*Source material*

★ ★ ★ ★

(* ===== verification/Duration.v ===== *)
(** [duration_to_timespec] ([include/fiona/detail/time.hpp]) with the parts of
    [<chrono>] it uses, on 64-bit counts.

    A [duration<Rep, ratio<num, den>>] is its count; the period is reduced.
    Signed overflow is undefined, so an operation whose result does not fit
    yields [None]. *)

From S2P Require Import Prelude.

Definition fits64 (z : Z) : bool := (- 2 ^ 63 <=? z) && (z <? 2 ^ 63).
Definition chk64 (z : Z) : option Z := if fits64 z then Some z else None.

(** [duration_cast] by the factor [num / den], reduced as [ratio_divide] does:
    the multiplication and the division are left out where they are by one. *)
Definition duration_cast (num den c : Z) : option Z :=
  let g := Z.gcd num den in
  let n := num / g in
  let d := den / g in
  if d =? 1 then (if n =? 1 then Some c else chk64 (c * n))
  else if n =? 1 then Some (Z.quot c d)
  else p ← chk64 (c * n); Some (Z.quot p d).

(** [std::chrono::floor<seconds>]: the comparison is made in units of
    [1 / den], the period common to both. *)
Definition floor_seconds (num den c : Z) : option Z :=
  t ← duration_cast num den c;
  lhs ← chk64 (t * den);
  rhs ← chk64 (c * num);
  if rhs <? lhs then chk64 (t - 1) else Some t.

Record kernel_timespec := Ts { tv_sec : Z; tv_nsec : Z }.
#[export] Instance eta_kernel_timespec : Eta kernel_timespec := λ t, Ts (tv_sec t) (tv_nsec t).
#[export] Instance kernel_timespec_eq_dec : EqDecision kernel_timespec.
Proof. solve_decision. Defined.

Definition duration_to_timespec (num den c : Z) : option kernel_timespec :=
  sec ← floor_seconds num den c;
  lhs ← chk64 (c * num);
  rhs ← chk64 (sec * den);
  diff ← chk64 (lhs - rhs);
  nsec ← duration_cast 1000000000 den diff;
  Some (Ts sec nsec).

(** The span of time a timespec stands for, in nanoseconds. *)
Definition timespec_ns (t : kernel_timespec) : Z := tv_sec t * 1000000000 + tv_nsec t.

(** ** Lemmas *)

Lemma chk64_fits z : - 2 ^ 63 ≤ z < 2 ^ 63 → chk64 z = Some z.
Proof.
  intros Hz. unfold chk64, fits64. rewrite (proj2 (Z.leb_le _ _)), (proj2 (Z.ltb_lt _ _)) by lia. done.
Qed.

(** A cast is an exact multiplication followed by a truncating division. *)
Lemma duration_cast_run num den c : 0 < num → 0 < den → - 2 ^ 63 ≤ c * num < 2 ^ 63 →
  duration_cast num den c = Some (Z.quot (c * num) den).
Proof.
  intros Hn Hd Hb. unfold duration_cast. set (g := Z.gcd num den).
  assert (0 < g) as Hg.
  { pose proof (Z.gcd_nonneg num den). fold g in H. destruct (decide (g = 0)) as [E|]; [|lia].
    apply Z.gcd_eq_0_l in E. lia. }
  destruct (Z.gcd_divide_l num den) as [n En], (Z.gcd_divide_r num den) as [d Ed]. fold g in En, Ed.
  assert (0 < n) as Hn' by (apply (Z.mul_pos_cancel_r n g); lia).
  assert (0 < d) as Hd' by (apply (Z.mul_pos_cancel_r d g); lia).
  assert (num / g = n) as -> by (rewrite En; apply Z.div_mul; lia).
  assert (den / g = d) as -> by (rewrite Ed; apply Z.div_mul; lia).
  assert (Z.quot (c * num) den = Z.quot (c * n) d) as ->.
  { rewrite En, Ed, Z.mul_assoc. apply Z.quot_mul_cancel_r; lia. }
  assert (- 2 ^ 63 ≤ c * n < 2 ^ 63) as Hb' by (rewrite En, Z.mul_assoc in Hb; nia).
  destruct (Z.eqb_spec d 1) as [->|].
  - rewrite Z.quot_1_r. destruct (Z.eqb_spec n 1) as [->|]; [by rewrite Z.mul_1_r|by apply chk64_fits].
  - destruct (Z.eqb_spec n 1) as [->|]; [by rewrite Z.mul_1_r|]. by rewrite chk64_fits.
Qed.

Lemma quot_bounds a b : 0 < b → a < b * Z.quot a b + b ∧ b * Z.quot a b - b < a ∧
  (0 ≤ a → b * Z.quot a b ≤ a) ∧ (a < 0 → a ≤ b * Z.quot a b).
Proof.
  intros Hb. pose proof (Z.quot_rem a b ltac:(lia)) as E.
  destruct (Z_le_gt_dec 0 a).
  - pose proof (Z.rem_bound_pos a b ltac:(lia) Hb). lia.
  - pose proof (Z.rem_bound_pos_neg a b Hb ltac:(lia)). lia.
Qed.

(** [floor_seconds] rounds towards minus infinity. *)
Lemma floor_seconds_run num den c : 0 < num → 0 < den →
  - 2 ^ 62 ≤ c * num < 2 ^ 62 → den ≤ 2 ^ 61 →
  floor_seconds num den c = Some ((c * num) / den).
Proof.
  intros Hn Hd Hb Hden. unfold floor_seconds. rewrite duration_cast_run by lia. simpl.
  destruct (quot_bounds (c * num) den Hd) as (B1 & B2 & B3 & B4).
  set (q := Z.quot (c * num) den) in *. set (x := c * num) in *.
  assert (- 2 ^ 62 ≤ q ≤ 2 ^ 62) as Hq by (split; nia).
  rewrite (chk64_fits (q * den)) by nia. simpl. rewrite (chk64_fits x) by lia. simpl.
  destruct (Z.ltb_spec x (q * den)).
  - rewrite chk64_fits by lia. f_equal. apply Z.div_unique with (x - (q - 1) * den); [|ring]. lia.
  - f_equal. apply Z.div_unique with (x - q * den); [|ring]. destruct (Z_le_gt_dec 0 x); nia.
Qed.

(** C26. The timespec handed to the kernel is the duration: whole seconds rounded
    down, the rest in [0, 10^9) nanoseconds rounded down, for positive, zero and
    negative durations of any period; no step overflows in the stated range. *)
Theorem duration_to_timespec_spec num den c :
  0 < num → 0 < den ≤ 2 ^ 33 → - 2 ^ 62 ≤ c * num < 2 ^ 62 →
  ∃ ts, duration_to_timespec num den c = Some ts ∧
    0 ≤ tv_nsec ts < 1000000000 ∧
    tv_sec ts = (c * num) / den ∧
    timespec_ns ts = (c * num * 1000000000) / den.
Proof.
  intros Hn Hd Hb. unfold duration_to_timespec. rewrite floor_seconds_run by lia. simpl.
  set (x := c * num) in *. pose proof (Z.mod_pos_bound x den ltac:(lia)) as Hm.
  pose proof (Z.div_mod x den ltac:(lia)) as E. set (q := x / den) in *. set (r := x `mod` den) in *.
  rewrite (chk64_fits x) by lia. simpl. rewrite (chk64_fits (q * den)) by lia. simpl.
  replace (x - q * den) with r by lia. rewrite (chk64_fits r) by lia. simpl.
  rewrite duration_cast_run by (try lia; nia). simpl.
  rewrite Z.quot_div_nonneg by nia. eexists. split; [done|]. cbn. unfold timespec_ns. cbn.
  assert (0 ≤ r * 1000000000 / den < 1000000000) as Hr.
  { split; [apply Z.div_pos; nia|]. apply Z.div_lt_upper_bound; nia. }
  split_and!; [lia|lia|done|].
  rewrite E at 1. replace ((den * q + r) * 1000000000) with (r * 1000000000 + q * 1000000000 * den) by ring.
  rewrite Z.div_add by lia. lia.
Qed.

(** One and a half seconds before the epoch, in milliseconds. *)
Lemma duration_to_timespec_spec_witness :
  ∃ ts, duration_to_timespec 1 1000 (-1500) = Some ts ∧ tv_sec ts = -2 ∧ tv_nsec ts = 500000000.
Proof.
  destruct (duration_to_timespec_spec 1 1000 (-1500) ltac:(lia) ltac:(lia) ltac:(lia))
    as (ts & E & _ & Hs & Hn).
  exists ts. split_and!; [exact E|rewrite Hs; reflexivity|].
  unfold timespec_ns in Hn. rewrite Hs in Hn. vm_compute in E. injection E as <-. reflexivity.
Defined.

★ ★ ★ ★

*Instructions for the task*
Report the lines above that have the word "chrono" in them.

*Output of the task*
    [<chrono>] it uses, on 64-bit counts.
(** [std::chrono::floor<seconds>]: the comparison is made in units of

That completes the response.